Выбрать главу

Лиличка. Целую Вас.

Хотелось бы кончить могуче, эпохально, роково. Как-то обобщить жизнь. Лиля! Все — прах, тлен и суета, как выразился один таможенник, просматривая антикварные книги моего отбывающего друга — библиофила…»

Недавно мой друг, уезжая в Америку, на проводах-поминках оговорился спьяну: «Все мы умрем своей жизнью!»

Сергей Довлатов сказал мне как-то: «Я только очень боюсь за вас: а вдруг вы проживете всю жизнь в этом городе, в этой газете…»

Только кажется, что получится целый венок сонетов. Жизнь довольно быстро запахивается в перекрестную рифму. Хотя еще некоторое время жмется и передергивается, как в любимом рассказе Довлатова «Бобок».

Таллинн

1992

Нина Аловерт[197]

Нью-Йорк. Надписи и фотографии

Сергей Довлатов надписывал свои книги друзьям и знакомым с охотой и без малейших затруднений. Почти все посвящения, которые мне приходилось читать, остроумны и смахивают на экспромты, хотя, как я знаю, большая их часть тщательно обдумывалась заранее.

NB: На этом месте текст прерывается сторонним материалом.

(** How the collaborators behave while one operation runs.  [None] and [true]
    in the fallible fields mean that the call raises. *)
Record env := Env {
  recognize_google  : string → option string;   (* speech service, by audio path *)
  encode            : string → option vec;      (* get_model().encode *)
  generate_content  : string → option string;   (* model.generate_content(p).text *)
  text_match        : string → document → bool; (* MongoDB's $text/$search match *)
  db_fails          : db_call → bool;
  fs_fails          : bool;                     (* makedirs / open / write *)
  GEMINI_API_KEY    : option string;            (* the environment variable *)
  utcnow            : Z;                        (* datetime.utcnow(), in seconds *)
  now               : Z;                        (* datetime.now(), in seconds *)
  strftime          : string → Z → string;      (* rendering of a datetime by format *)
  agents_json       : option (list (string * agent_config)); (* mcp/agents.json *)
  fernet_encrypt    : string → option string;   (* encryption.encrypt_content *)
  rich_render       : string → option string;   (* what console.print shows for a markup *)
}.

Record world := World {
  notes             : gmap Z document;      (* db["notes"], by _id *)
  counter_seq       : option Z;             (* db["counters"], {"_id": "note_id"} *)
  _index            : option faiss_index;   (* search_engine._index *)
  _index_modified   : bool;                 (* search_engine._index_modified *)
  index_file        : option faiss_index;   (* the file at INDEX_PATH *)
  _gemini_configured : bool;                (* gemini_client._gemini_configured *)
  _qa_cache         : gmap string string;   (* gemini_client._qa_cache *)
  trace             : list event;
}.
(** The loop of [flipPieces] over the directions recolours the bracketed
    runs of those directions and leaves every other cell alone. *)
Lemma flipDirs_cells (row col : Z) (dirs : list Direction) :
  dirs ⊆ Directions → NoDup dirs →
  ∀ b n b' n', wf b → flipDirs b row col dirs n = Some (b', n') →
    ∀ r c,
      (flippedIn b row col dirs r c → cell b' r c = Some (CurrentPlayer b)) ∧
      (cell b' r c = cell b r c ∨ flippedIn b row col dirs r c).
Proof.
  induction dirs as [|dir rest IH]; intros Hsub Hnd b n b' n' Hwf Hrun r c.
  { simpl in Hrun. simplify_eq. split; [|by left].
    intros (d & k & i & Hd & _). by apply elem_of_nil in Hd. }
  assert (Hdir : dir ∈ Directions) by (apply Hsub; left).
  assert (Hsub' : rest ⊆ Directions) by (intros d Hd; apply Hsub; by right).
  apply NoDup_cons in Hnd as [Hfresh Hnd].
  specialize (IH Hsub' Hnd).
  assert (Hnone : (∀ k, ¬ bracketRun b row col dir k) →
            flipDirs b row col rest n = Some (b', n') →
            (flippedIn b row col (dir :: rest) r c → cell b' r c = Some (CurrentPlayer b)) ∧
            (cell b' r c = cell b r c ∨ flippedIn b row col (dir :: rest) r c)).
  { intros Hno Hrest. destruct (IH _ _ _ _ Hwf Hrest r c) as [H1 H2]. split.
    - intros Hf. apply H1. by eapply flippedIn_skip.
    - destruct H2 as [H2 | H2]; [by left | right; by apply flippedIn_later]. }
  pose proof Hwf as [Hgrid Hcur]. simpl in Hrun.
  destruct (IsValidPosition b (row + DRow dir) (col + DCol dir)) eqn:Hpos; simpl in Hrun.
  2: { apply Hnone; [|done]. intros k (Hk & Hheld & _).
       destruct (Hheld 1) as [Hon _]; [lia|]. rewrite !Z.mul_1_l in Hon.
       apply IsValidPosition_off in Hpos; [done | apply Hgrid]. }
  destruct (cell b (row + DRow dir) (col + DCol dir)) as [p|] eqn:Hp; [|done].
  simpl in Hrun. rewrite (getOpponent_other b Hcur) in Hrun.
  destruct (decide (p ≠ other (CurrentPlayer b))) as [Hne | Heq].
  { apply Hnone; [|done]. intros k (Hk & Hheld & _).
    destruct (Hheld 1) as [_ Hc]; [lia|]. rewrite !Z.mul_1_l in Hc. congruence. }
  apply dec_stable in Heq. subst p.
  apply IsValidPosition_onBoard in Hpos; [|apply Hgrid].
  destruct (scanFlip (scanFuel b) b dir _ _ _) as [[foundOwn toFlip]|] eqn:Hscan; [|done].
  simpl in Hrun.
  destruct (scanFlip_bracket b row col dir Hwf (scanFuel b) 1
              (row + DRow dir + DRow dir) (col + DCol dir + DCol dir) foundOwn toFlip)
    as (k & Hk & -> & Hfound & Hlost); [lia | lia | lia | | |].
  { intros i Hi. assert (i = 1) as -> by lia. rewrite !Z.mul_1_l. done. }
  { rewrite <- Hscan. f_equal. change (seqZ 1 1) with [1]. simpl. unfold ray.
    do 2 f_equal; lia. }
  destruct foundOwn; [|by apply Hnone; [apply Hlost|]].
  specialize (Hfound eq_refl). pose proof Hfound as (_ & Hheld & _).
  destruct (flipAll b _ n) as [[b1 n1]|] eqn:Hflip; [|done]. simpl in Hrun.
  destruct (flipAll_counts (ray row col dir <$> seqZ 1 k) b n Hwf)
    as (b1' & Hflip' & Hwf1 & Hframe1 & _).
  { apply NoDup_fmap_2_strong; [|apply NoDup_seqZ].
    intros i j _ _ Heq. by apply (ray_inj row col dir). }
  { intros pos Hin. apply list_elem_of_fmap in Hin as (i & -> & Hi).
    apply elem_of_seqZ in Hi. simpl. apply Hheld. lia. }
  assert (b1' = b1) as -> by congruence.
  destruct Hframe1 as (_ & Hcur1 & _).
  pose proof (flipAll_cells _ _ _ _ _ Hgrid Hflip) as Hcells.
  assert (Hray : ∀ d j, d ∈ rest → 1 <= j →
            cell b1 (row + j * DRow d) (col + j * DCol d)
              = cell b (row + j * DRow d) (col + j * DCol d)).
  { intros d j Hd Hj. apply Hcells. intros Hin.
    apply list_elem_of_fmap in Hin as (i & Heq & Hi). apply elem_of_seqZ in Hi.
    apply Hfresh. rewrite <- (ray_apart row col d dir j i); [done | by apply Hsub' | done | lia..|].
    exact Heq. }
  assert (Hto : ∀ r c, flippedIn b row col rest r c → flippedIn b1 row col rest r c).
  { intros r0 c0 (d & k0 & i & Hd & Hb & Hrest). exists d, k0, i. split; [done|].
    split; [|done]. apply (bracketRun_ext b b1); [done | | done].
    intros j Hj. by apply Hray. }
  assert (Hback : ∀ r c, flippedIn b1 row col rest r c → flippedIn b row col rest r c).
  { intros r0 c0 (d & k0 & i & Hd & Hb & Hrest). exists d, k0, i. split; [done|].
    split; [|done]. apply (bracketRun_ext b1 b); [done | | done].
    intros j Hj. symmetry. by apply Hray. }
  destruct (IH _ _ _ _ Hwf1 Hrun r c) as [H1 H2]. rewrite Hcur1 in H1.
  destruct (Hcells r c) as [Hin Hout].
  split.
  - intros (d & k0 & i & Hd & Hb & Hi & -> & ->).
    apply elem_of_cons in Hd as [-> | Hd].
    + assert (k0 = k) as -> by (by eapply bracketRun_unique).
      assert (Hcell1 : cell b1 (row + i * DRow dir) (col + i * DCol dir)
                       = Some (CurrentPlayer b)).
      { apply Hin. apply list_elem_of_fmap. exists i. split; [done|].
        apply elem_of_seqZ. lia. }
      destruct H2 as [H2 | H2]; [congruence | by apply H1].
    + apply H1, Hto. exists d, k0, i. done.
  - destruct H2 as [H2 | H2]; [|right; by apply flippedIn_later, Hback].
    destruct (decide ({| Row := r; Col := c |} ∈ ray row col dir <$> seqZ 1 k))
      as [Hmem | Hnot].
    + right. apply list_elem_of_fmap in Hmem as (i & Heq & Hi).
      apply elem_of_seqZ in Hi. injection Heq as -> ->.
      exists dir, k, i. split; [left|]. split; [done|]. split; [lia | done].
    + left. rewrite H2. by apply Hout.
Qed.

По автографам Довлатова на подаренных мне книгах можно судить не только о галантности автора, но и — до некоторой степени — о стиле отношений в среде нью-йоркской русскоязычной эмиграции в 1980-е годы. Речь идет, разумеется, о художественной интеллигенции, то есть о людях свободных, мало кому в мире подходящих, но и не слишком доступных, профессий. Поскольку обращены эти маленькие, чаще всего шутливые, послания ко мне, без моей персоны в рассказе тоже не обойтись.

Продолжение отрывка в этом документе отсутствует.